Sore menjelang dengan begitu cepat, aku masih terpaku di tempat pertamaku membuka mata. Dan memang tak ada siapapun yang ku lihat hidup sepanjang hari ini, kecuali beberapa gagak yang mengitari pantai dan meneriakkan dendang pilu.
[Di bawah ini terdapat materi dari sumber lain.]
(* ===== verification/Assessment.v ===== *)
(** * License assessment (assessment.go)

    [AssessLicense] turns the search-time class, the extended domain check and
    the metadata tests into signals and resolves them to one verdict. *)

From S2P Require Import Prelude GoStrings GoURL Types License Metadata Config.
Import License Metadata.

Module Assessment.

(** ** Operations *)

(** Signal 1: the class the provider set, for a candidate with URL data. *)
Definition domainSignal (cand : ImageCandidate) : list LicenseSignal :=
  if (ImgURL cand <>?s "") || (Source cand <>?s "") then
    match License cand with
    | LicenseBlocked =>
        [mkSignal "domain" ("blocked by search-time domain check: " +:+ Source cand) LicenseBlocked]
    | LicenseSafe =>
        [mkSignal "domain" ("safe by search-time domain check: " +:+ Source cand) LicenseSafe]
    | LicenseUnknown => []
    end
  else [].

(** Signal 2: the extended domain check, when extra lists are configured and it
    changes the class. *)
Definition hasExtra (cfg : Config) : bool :=
  (0 <? length (ExtraBlockedDomains cfg)) || (0 <? length (ExtraSafeDomains cfg)).

Definition extraSignal (cfg : Config) (cand : ImageCandidate) : list LicenseSignal :=
  if hasExtra cfg then
    let extLicense := CheckLicenseWith (ImgURL cand) (Source cand)
                        (ExtraBlockedDomains cfg) (ExtraSafeDomains cfg) in
    if negb (license_eqb extLicense (License cand)) && negb (license_eqb extLicense LicenseUnknown)
    then [mkSignal "extra_domain"
            ("reclassified by extended domain check: " +:+ license_String extLicense) extLicense]
    else []
  else [].

(** Signals 3 and 4: metadata. *)
Definition stockSignal (meta : option ImageMetadata) : list LicenseSignal :=
  if IsStockByMetadata meta
  then [mkSignal "metadata_stock"
          ("stock agency detected in metadata: " +:+ metadataStockDetail meta) LicenseBlocked]
  else [].

Definition ccSignal (meta : option ImageMetadata) : list LicenseSignal :=
  if IsCCByMetadata meta
  then [mkSignal "metadata_cc"
          ("Creative Commons license in metadata: " +:+ metadataCCDetail meta) LicenseSafe]
  else [].

(** The resolution loop: a blocked signal breaks out, a safe one is remembered. *)
Fixpoint resolve (signals : list LicenseSignal) (final : ImageLicense) : ImageLicense :=
  match signals with
  | [] => final
  | sig :: rest =>
      if license_eqb (sigLicense sig) LicenseBlocked then LicenseBlocked
      else if license_eqb (sigLicense sig) LicenseSafe then resolve rest LicenseSafe
      else resolve rest final
  end.

Definition AssessLicense (cfg : Config) (cand : ImageCandidate) (meta : option ImageMetadata) :
    LicenseAssessment :=
  let signals := domainSignal cand ++ extraSignal cfg cand ++ stockSignal meta ++ ccSignal meta in
  mkAssessment (resolve signals LicenseUnknown) signals.

(** ** Lemmas *)

(** The specification of the resolution: blocked over safe over the default. *)
Definition has (l : ImageLicense) (signals : list LicenseSignal) : bool :=
  existsb (λ s, license_eqb (sigLicense s) l) signals.

Lemma resolve_spec signals final :
  resolve signals final =
  if has LicenseBlocked signals then LicenseBlocked
  else if has LicenseSafe signals then LicenseSafe else final.
Proof.
  revert final; induction signals as [|s signals IH]; intros final; simpl; [done|].
  rewrite !IH. destruct (sigLicense s); simpl; [|done..].
  by destruct (has LicenseBlocked signals), (has LicenseSafe signals).
Qed.

Lemma has_app l a b : has l (a ++ b) = has l a || has l b.
Proof. apply existsb_app. Qed.

Definition hasURL (cand : ImageCandidate) : bool := (ImgURL cand <>?s "") || (Source cand <>?s "").

Lemma has_domain l cand :
  has l (domainSignal cand) =
  hasURL cand && license_eqb (License cand) l && negb (license_eqb l LicenseUnknown).
Proof.
  unfold domainSignal, hasURL. case_bool; [|done].
  destruct (License cand), l; reflexivity.
Qed.

Lemma has_extra l cfg cand :
  has l (extraSignal cfg cand) =
  let ext := CheckLicenseWith (ImgURL cand) (Source cand)
               (ExtraBlockedDomains cfg) (ExtraSafeDomains cfg) in
  hasExtra cfg && license_eqb ext l && negb (license_eqb l (License cand)) &&
  negb (license_eqb l LicenseUnknown).
Proof.
  unfold extraSignal. destruct (hasExtra cfg); [|done]. cbv zeta.
  destruct (CheckLicenseWith _ _ _ _), (License cand), l; reflexivity.
Qed.

Lemma has_stock l meta :
  has l (stockSignal meta) = IsStockByMetadata meta && license_eqb l LicenseBlocked.
Proof. unfold stockSignal. destruct (IsStockByMetadata meta), l; reflexivity. Qed.

Lemma has_cc l meta :
  has l (ccSignal meta) = IsCCByMetadata meta && license_eqb l LicenseSafe.
Proof. unfold ccSignal. destruct (IsCCByMetadata meta), l; reflexivity. Qed.

(** The verdict as a decision table over the evidence. *)
Definition verdict (cfg : Config) (cand : ImageCandidate) (meta : option ImageMetadata) :
    ImageLicense :=
  let ext := CheckLicenseWith (ImgURL cand) (Source cand)
               (ExtraBlockedDomains cfg) (ExtraSafeDomains cfg) in
  if (hasURL cand && license_eqb (License cand) LicenseBlocked) ||
     (hasExtra cfg && license_eqb ext LicenseBlocked &&
      negb (license_eqb (License cand) LicenseBlocked)) ||
     IsStockByMetadata meta
  then LicenseBlocked
  else if (hasURL cand && license_eqb (License cand) LicenseSafe) ||
          (hasExtra cfg && license_eqb ext LicenseSafe &&
           negb (license_eqb (License cand) LicenseSafe)) ||
          IsCCByMetadata meta
  then LicenseSafe else LicenseUnknown.

Lemma license_eqb_sym a b : license_eqb a b = license_eqb b a.
Proof. unfold license_eqb. apply Z.eqb_sym. Qed.

Lemma AssessLicense_verdict cfg cand meta :
  assLicense (AssessLicense cfg cand meta) = verdict cfg cand meta.
Proof.
  unfold AssessLicense, verdict. cbn [assLicense]. rewrite resolve_spec, !has_app.
  rewrite !has_domain, !has_extra, !has_stock, !has_cc. cbv zeta.
  rewrite !(license_eqb_sym _ (License cand)). cbn [license_eqb license_int Z.eqb negb].
  rewrite !andb_true_r, !andb_false_r, !orb_false_r, !orb_false_l, <-!orb_assoc. done.
Qed.

Lemma no_extra_CheckLicense cfg i s :
  hasExtra cfg = false →
  CheckLicenseWith i s (ExtraBlockedDomains cfg) (ExtraSafeDomains cfg) = CheckLicense i s.
Proof.
  unfold hasExtra. intros H. bool_hyps.
  destruct (ExtraBlockedDomains cfg), (ExtraSafeDomains cfg); done.
Qed.

(** Extending the built-in check, in the form of the two monotonicity facts. *)
Lemma CheckLicenseWith_extends i s eb es :
  (CheckLicense i s = LicenseBlocked → CheckLicenseWith i s eb es = LicenseBlocked) ∧
  (CheckLicense i s = LicenseSafe → CheckLicenseWith i s eb es ≠ LicenseUnknown).
Proof.
  unfold CheckLicense. split.
  - rewrite !CheckLicenseWith_Blocked. intros [H|H]; [left|right];
      (eapply isBlockedWith_mono; [|exact H]); set_solver.
  - intros (_ & H)%CheckLicenseWith_Safe Hu.
    pose proof (CheckLicenseWith_cases i s eb es) as Hc. rewrite Hu in Hc.
    destruct Hc as (_ & _ & H1 & H2).
    destruct H as [H|H]; apply (isSafeWith_mono _ _ es) in H; try congruence; set_solver.
Qed.

(** ** Properties *)

(** (C13) The verdict of [AssessLicense] is the decision table over its evidence,
    blocked before safe before unknown, the order in which signals arrived
    playing no part; there are at most four signals and the verdict is
    [LicenseUnknown] exactly when there is none. *)
Theorem AssessLicense_decision cfg cand meta :
  let a := AssessLicense cfg cand meta in
  assLicense a = verdict cfg cand meta ∧
  (assLicense a = LicenseBlocked ↔ ∃ s, s ∈ assSignals a ∧ sigLicense s = LicenseBlocked) ∧
  (assLicense a = LicenseUnknown ↔ assSignals a = []) ∧
  length (assSignals a) ≤ 4.
Proof.
  cbv zeta. split_and!.
  - apply AssessLicense_verdict.
  - cbn [AssessLicense assLicense assSignals]. rewrite resolve_spec. unfold has.
    destruct (existsb _ _) eqn:E.
    + apply existsb_true in E as (s & Hs & Hl). apply license_eqb_eq in Hl. naive_solver.
    + rewrite existsb_false in E. split; [by case_bool|]. intros (s & Hs & Hl).
      specialize (E s Hs). by rewrite Hl in E.
  - cbn [AssessLicense assLicense assSignals]. rewrite resolve_spec, !has_app, !has_domain,
      !has_extra, !has_stock, !has_cc.
    unfold domainSignal, extraSignal, stockSignal, ccSignal, hasURL. cbv zeta.
    destruct ((ImgURL cand <>?s "") || (Source cand <>?s "")); destruct (hasExtra cfg); destruct (License cand);
      destruct (CheckLicenseWith _ _ _ _); destruct (IsStockByMetadata meta);
      destruct (IsCCByMetadata meta); simpl; split; done.
  - cbn [AssessLicense assSignals]. rewrite !length_app.
    unfold domainSignal, extraSignal, stockSignal, ccSignal.
    repeat (case_match; simpl); lia.
Qed.

(** (C12) For a candidate labelled by the built-in check, as every provider
    labels it, the verdict without metadata is exactly the extended check
    [CheckLicenseWith] with the configured lists: the signal machinery refines
    one classification. *)
Theorem AssessLicense_refines_CheckLicenseWith cfg cand :
  License cand = CheckLicense (ImgURL cand) (Source cand) →
  hasURL cand = true →
  assLicense (AssessLicense cfg cand None) =
  CheckLicenseWith (ImgURL cand) (Source cand) (ExtraBlockedDomains cfg) (ExtraSafeDomains cfg).
Proof.
  intros Hl Hu. rewrite AssessLicense_verdict. unfold verdict. rewrite Hu. cbn [IsStockByMetadata IsCCByMetadata].
  destruct (hasExtra cfg) eqn:He.
  - destruct (CheckLicenseWith_extends (ImgURL cand) (Source cand) (ExtraBlockedDomains cfg)
      (ExtraSafeDomains cfg)) as [Hb Hs]. rewrite <-Hl in Hb, Hs.
    destruct (License cand), (CheckLicenseWith _ _ _ _); simpl; try done; exfalso;
      first [by apply Hs | by specialize (Hb eq_refl)].
  - rewrite no_extra_CheckLicense, <-Hl by done. by destruct (License cand).
Qed.

Lemma AssessLicense_refines_CheckLicenseWith_witness :
  let cfg := mkConfig false false None None "" 0 "" [] "" ["evilcdn"] [] "" false false false in
  assLicense (AssessLicense cfg (candidate "https://evilcdn.net/a.jpg" "" "" "" LicenseUnknown) None)
  = LicenseBlocked.
Proof.
  cbv zeta. etrans; [apply AssessLicense_refines_CheckLicenseWith; vm_compute; reflexivity|].
  vm_compute. reflexivity.
Defined.

(** The label is trusted: a candidate whose [License] field holds the zero
    value [LicenseSafe], as one built without setting it does, is assessed safe
    whenever no extra lists are configured and its metadata name no agency,
    whatever its host.  The built-in stock list is not consulted again. *)
Theorem unlabelled_candidate_is_safe cfg cand meta :
  hasURL cand = true → License cand = LicenseSafe → hasExtra cfg = false →
  IsStockByMetadata meta = false →
  assLicense (AssessLicense cfg cand meta) = LicenseSafe.
Proof.
  intros Hu Hl He Hm. rewrite AssessLicense_verdict. unfold verdict. by rewrite Hu, Hl, He, Hm.
Qed.

Lemma unlabelled_candidate_is_safe_witness :
  let cand := mkCandidate "https://shutterstock.com/image/stock.jpg" ""
                "https://shutterstock.com/page/123" "Stock Photo" (License zeroCandidate) 0 0 "" in
  CheckLicense (ImgURL cand) (Source cand) = LicenseBlocked ∧
  assLicense (AssessLicense zeroConfig cand None) = LicenseSafe.
Proof.
  cbv zeta. split; [vm_compute; reflexivity|].
  apply unlabelled_candidate_is_safe; reflexivity.
Defined.

End Assessment.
Lewat mulutnya akan tersiar kabar kepada seluruh penghuni alam bahwa sebuah gelombang telah meluluh lantahkan sebuah kawasan, bahwa aroma kematian tercium dari segala sudut, bahwa mungkin para penghuni alam perlu berkabung sejenak untuk memanjatkan doa bagi para penghuni yang telah berpindah alam. Yang lupa gagak sampaikan kepada seluruh penghuni alam adalah bahwa ternyata gelombang mengerikan itu masih menyisakan aku. Seekor penyu berumur hitungan jari, dengan cangkang yang pecah disana sini, dan juga cacat.
.
.
Aku tak berani menatap bayanganku yang terpantul dari sinar matahari, petang beberapa jam lagi akan datang. Dan aku masih tak memiliki niat untuk beranjak. Jika garis memintaku untuk menikmati hidup sekali lagi, maka akan kuhabiskan masa itu hingga remah-remahnya. Sayup-sayup kudengar di kejauhan suara debur ombak yang entah kenapa terasa sangat empuk dan merdu. Sampah teronggok di setiap jengkal pasir, tak hanya sampah manusia tapi juga sampah sisa-sisa alam. Dedaunan kering, patahan ranting, pohon tercerabut, semuanya memperlihatkan duka dan duka. Aku tak tahu, mungkin kawananku ada diantara tumpukan sampah-sampah itu, mungkin juga tertimbun pasir, atau mungkin terbawa arus. Membayangkan tentang hidup adalah hal mengerikan yang kurasakan saat ini. Keindahan, harapan, mimpi, semua mengepakkan sayapnya seketika. Pergi menjemput cakrawala yang konon lebih menjanjikan ketimbang seluruh isi dunia.
Menyisakan aku sendiri, bahkan para gagakpun tak berhasil melacak denyut hidupku. Seekor penyu berumur hitungan jari dengan cangkang retak dan cacat.